PROBLEM TO SOLVE:
Every line in the data below from the one containing "(** A field written as" down to the one containing "row_text e [f]", both included, must be retyped exactly; no other line is to appear.
<<<<
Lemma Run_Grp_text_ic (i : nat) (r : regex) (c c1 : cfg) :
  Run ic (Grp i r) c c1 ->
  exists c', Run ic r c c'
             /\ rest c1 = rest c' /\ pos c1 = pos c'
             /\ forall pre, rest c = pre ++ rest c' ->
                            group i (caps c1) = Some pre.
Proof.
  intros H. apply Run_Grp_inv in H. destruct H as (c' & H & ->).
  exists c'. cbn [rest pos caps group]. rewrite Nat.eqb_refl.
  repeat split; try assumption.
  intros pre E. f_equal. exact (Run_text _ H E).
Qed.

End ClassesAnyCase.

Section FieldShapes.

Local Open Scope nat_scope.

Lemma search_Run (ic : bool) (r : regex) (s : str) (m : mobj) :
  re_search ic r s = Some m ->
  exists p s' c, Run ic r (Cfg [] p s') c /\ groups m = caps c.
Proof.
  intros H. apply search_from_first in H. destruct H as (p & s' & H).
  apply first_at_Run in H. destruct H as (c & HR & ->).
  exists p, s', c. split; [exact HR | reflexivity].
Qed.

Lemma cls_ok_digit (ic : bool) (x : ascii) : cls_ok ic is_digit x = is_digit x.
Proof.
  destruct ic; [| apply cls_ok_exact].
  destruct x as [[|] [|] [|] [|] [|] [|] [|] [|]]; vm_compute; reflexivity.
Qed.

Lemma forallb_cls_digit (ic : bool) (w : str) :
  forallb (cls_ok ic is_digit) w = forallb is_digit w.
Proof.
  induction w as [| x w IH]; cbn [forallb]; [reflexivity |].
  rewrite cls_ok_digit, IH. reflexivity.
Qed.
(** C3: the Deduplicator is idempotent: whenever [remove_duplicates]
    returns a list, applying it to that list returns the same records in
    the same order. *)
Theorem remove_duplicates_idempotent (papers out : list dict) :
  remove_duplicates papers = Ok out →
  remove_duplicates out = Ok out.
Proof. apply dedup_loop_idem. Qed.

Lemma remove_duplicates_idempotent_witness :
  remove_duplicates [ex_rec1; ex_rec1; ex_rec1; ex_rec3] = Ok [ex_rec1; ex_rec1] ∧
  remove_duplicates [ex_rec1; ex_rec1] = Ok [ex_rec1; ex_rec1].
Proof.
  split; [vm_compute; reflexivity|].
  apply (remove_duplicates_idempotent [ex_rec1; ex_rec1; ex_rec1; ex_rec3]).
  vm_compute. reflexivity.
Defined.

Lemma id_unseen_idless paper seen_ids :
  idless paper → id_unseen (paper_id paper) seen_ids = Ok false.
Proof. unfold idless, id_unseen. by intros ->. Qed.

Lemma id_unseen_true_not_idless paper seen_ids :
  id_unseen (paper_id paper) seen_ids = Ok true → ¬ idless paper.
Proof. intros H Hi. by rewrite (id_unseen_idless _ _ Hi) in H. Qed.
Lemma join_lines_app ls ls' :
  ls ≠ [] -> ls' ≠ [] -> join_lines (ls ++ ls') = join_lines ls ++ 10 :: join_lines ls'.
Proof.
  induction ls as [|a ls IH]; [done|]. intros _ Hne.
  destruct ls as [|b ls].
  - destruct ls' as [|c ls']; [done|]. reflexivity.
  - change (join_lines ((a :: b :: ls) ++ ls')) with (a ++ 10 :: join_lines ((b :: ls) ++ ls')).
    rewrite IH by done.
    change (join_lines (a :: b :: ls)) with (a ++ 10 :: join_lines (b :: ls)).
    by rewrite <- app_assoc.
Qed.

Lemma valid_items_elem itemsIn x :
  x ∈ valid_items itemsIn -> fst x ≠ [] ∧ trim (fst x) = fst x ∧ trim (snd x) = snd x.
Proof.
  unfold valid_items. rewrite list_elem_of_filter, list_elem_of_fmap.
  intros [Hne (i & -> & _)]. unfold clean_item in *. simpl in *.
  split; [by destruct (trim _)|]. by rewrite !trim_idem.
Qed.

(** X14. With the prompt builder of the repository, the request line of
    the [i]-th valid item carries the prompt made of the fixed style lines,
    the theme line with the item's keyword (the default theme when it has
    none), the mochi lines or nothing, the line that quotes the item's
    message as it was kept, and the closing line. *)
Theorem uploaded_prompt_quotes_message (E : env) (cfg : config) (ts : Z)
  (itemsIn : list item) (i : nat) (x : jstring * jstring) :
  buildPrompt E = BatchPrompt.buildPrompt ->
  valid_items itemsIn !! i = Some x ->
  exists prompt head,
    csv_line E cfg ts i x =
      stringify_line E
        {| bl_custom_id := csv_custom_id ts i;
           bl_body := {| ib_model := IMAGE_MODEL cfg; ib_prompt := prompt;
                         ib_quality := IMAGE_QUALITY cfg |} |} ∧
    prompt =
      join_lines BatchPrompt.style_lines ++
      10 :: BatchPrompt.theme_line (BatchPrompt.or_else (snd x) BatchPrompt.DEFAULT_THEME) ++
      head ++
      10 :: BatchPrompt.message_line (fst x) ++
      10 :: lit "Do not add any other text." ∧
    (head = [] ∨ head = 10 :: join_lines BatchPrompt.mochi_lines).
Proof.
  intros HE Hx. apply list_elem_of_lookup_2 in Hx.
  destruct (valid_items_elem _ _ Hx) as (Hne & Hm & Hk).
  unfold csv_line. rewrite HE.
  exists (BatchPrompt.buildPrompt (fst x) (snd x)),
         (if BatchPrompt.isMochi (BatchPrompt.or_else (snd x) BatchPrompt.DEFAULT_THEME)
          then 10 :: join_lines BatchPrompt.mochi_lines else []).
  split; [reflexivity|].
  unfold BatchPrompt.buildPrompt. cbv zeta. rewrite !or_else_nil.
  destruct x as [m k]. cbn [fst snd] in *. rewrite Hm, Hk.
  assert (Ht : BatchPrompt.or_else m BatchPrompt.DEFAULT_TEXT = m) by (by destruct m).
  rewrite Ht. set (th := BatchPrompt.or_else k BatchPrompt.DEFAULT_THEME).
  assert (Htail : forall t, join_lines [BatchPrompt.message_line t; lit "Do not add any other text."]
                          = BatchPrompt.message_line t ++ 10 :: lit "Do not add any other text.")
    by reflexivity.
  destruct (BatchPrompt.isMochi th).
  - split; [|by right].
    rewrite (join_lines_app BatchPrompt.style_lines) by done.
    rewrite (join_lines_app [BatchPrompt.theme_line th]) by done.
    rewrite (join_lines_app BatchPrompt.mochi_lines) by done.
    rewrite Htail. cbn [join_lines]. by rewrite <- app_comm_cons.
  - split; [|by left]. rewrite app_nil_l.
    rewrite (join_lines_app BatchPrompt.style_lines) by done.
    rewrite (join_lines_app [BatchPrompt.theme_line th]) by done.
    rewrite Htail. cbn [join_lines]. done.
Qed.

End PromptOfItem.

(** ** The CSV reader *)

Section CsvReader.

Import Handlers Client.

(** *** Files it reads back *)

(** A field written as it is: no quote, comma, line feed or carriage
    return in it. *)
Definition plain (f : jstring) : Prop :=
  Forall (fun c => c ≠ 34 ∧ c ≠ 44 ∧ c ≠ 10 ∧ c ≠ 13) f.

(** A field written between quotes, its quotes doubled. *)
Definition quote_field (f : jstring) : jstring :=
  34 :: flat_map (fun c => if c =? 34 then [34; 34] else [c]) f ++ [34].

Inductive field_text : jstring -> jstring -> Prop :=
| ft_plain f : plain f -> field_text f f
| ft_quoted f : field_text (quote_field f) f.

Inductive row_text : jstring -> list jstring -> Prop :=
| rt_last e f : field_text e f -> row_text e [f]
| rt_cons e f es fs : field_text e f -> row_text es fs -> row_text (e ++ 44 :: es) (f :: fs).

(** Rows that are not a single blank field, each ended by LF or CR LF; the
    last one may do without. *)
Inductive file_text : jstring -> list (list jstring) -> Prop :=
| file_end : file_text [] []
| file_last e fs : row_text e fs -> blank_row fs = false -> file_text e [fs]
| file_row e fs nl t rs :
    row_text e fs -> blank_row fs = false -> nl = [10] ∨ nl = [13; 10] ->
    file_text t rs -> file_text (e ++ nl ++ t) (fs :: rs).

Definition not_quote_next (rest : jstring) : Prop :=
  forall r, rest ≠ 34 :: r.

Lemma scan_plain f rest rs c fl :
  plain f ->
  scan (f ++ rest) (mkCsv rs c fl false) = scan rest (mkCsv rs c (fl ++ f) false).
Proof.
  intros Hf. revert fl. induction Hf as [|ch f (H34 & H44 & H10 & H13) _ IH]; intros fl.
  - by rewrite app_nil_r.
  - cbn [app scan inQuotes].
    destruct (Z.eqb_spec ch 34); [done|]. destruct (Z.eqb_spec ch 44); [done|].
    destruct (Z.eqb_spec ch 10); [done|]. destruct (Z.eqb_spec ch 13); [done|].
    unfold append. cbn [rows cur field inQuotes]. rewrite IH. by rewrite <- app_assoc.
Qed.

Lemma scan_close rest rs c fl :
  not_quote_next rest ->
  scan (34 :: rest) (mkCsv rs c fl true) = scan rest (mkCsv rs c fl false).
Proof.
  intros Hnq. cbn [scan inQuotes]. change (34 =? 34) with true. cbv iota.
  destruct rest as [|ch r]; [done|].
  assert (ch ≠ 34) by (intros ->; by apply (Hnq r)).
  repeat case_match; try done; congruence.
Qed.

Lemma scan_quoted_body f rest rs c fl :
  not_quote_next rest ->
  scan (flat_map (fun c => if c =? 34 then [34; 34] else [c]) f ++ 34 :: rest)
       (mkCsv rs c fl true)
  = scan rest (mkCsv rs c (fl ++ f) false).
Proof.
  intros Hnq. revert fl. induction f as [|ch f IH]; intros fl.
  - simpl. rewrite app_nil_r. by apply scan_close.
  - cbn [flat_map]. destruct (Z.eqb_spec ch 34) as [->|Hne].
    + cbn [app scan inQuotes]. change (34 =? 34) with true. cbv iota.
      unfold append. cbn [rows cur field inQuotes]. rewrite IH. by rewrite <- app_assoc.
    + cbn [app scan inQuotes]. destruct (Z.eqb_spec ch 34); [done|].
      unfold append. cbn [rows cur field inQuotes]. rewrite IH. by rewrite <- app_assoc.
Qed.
>>>>
WRITTEN ANSWER:
(** A field written as it is: no quote, comma, line feed or carriage
    return in it. *)
Definition plain (f : jstring) : Prop :=
  Forall (fun c => c ≠ 34 ∧ c ≠ 44 ∧ c ≠ 10 ∧ c ≠ 13) f.

(** A field written between quotes, its quotes doubled. *)
Definition quote_field (f : jstring) : jstring :=
  34 :: flat_map (fun c => if c =? 34 then [34; 34] else [c]) f ++ [34].

Inductive field_text : jstring -> jstring -> Prop :=
| ft_plain f : plain f -> field_text f f
| ft_quoted f : field_text (quote_field f) f.

Inductive row_text : jstring -> list jstring -> Prop :=
| rt_last e f : field_text e f -> row_text e [f]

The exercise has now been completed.